Caterpillar in Focus
Based in Irving, Caterpillar (CAT) is in the Industrial Products sector, and so far this year, shares have seen a price change of -8.1%. The construction equipment company is paying out a dividend of $1.2 per share at the moment, with a dividend yield of 2.18% compared to the Manufacturing - Construction and Mining industry's yield of 1.35% and the S&P 500's yield of 1.8%.
Looking at dividend growth, the company's current annualized dividend of $4.80 is up 3.9% from last year. In the past five-year period, Caterpillar has increased its dividend 4 times on a year-over-year basis for an average annual increase of 8.71%. Looking ahead, future dividend growth will be dependent on earnings growth and payout ratio, which is the proportion of a company's annual earnings per share that it pays out as a dividend. Caterpillar's current payout ratio is 35%, meaning it paid out 35% of its trailing 12-month EPS as dividend.
Earnings growth looks solid for CAT for this fiscal year. The Zacks Consensus Estimate for 2023 is $15.67 per share, which represents a year-over-year growth rate of 13.22%.
Investors like dividends for many reasons; they greatly improve stock investing profits, decrease overall portfolio risk, and carry tax advantages, among others. However, not all companies offer a quarterly payout.
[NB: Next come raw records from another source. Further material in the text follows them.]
#[global] Instance binary32 : Arith spec_float := {|
  f0 := S754_zero false;
  f1 := b32 1 0;
  fadd := SFadd 24 128;
  fsub := SFsub 24 128;
  fmul := SFmul 24 128;
  fdiv := SFdiv 24 128;
  fsqrt := SFsqrt 24 128;
  feqb := SFeqb;
  fltb := SFltb;
  fhuge := SFmax_float 24 128
|}.

(** Exact arithmetic.  The reals have no largest element; [fhuge] is only
    ever written next to the label [-1], which the store skips. *)
#[global] Instance exact : Arith R := {|
  f0 := 0%R;
  f1 := 1%R;
  fadd := Rplus;
  fsub := Rminus;
  fmul := Rmult;
  fdiv := Rdiv;
  fsqrt := sqrt;
  feqb := λ x y, if Req_dec_T x y then true else false;
  fltb := λ x y, if Rlt_dec x y then true else false;
  fhuge := 0%R
|}.

(** ** Exceptions and state

    A Python call either returns a value or raises; in both cases the
    mutations it made before stay.  [M S A] is a computation on a state [S]
    that returns an [A] or raises. *)

Module py.

Inductive exn :=
| AssertionError
| IndexError
| ValueError
| FileNotFoundError
| JSONDecodeError
| RuntimeError
| AttributeError
| UnicodeDecodeError.

Inductive outcome (A : Type) :=
| Ok (a : A)
| Raise (e : exn).
Arguments Ok {A} a.
Arguments Raise {A} e.

Definition M (S A : Type) : Type := S → outcome A * S.

Definition ret {S A} (a : A) : M S A := λ s, (Ok a, s).

Definition bind {S A B} (m : M S A) (f : A → M S B) : M S B :=
  λ s, match m s with
       | (Ok a, s') => f a s'
       | (Raise e, s') => (Raise e, s')
       end.

Definition raise {S A} (e : exn) : M S A := λ s, (Raise e, s).

Definition gets {S A} (f : S → A) : M S A := λ s, (Ok (f s), s).

Definition modify {S} (f : S → S) : M S unit := λ s, (Ok tt, f s).

End py.

#[global] Instance M_ret S : MRet (py.M S) := @py.ret S.
#[global] Instance M_bind S : MBind (py.M S) := λ A B f m, py.bind m f.

(** ** numpy

    An [ndarray] object is a shape over a data buffer; [reshape] returns a
    new object over the same buffer.  Buffers live in the heap of the world
    (below) and are addressed by their position in it.  The arrays of the
    model are C-contiguous [float32] arrays of rank one or two, the two
    ranks [add] and [search] distinguish. *)

Module np.

Inductive shape :=
| Shape1 (n : nat)
| Shape2 (n d : nat).

Record ndarray := NdArray { data : nat; shp : shape }.

Definition size (sh : shape) : nat :=
  match sh with
  | Shape1 n => n
  | Shape2 n d => n * d
  end.

(** [len(a.shape)] *)
Definition ndim (a : ndarray) : nat :=
  match shp a with
  | Shape1 _ => 1
  | Shape2 _ _ => 2
  end.

(** [a.reshape(1, -1)]: one row holding every element, over the same
    buffer. *)
Definition reshape_1_m1 (a : ndarray) : ndarray :=
  {| data := data a; shp := Shape2 1 (size (shp a)) |}.

(** The rows of an [n]-by-[d] matrix stored row-major in buffer [b]. *)
Definition rows {F} (n d : nat) (b : list F) : list (list F) :=
  (λ i, take d (drop (i * d) b)) <$> seq 0 n.

End np.

(** ** The flat L2 index of faiss

    [faiss] is a native library outside the repository.  Its Python layer
    ([n, d = x.shape; assert d == self.d; assert k > 0]) and the contract of
    the exact index are modelled here; the numeric kernel follows the
    specification of the store, which describes what the index computes. *)

Module IndexFlatL2.
Section Kernel.
Context {F : Type} `{Arith F}.

(** An index of dimension [d] holding the vectors [xb] in id order; it owns
    its storage ([add] copies the rows it is given). *)
Record t := Index { d : nat; xb : list (list F) }.

Definition ntotal (ix : t) : Z := Z.of_nat (length (xb ix)).

(** Modelled from the spec: the Euclidean norm of a vector is the square
    root of the sum of the squares of its components. *)
Definition sum_sq (x : list F) : F :=
  foldl (λ acc xi, fadd acc (fmul xi xi)) f0 x.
Big, established firms that have more secure profits are often seen as the best dividend options, but it's fairly uncommon to see high-growth businesses or tech start-ups offer their stockholders a dividend. Income investors must be conscious of the fact that high-yielding stocks tend to struggle during periods of rising interest rates. With that in mind, CAT is a compelling investment opportunity. Not only is it a strong dividend play, but the stock currently sits at a Zacks Rank of 3 (Hold).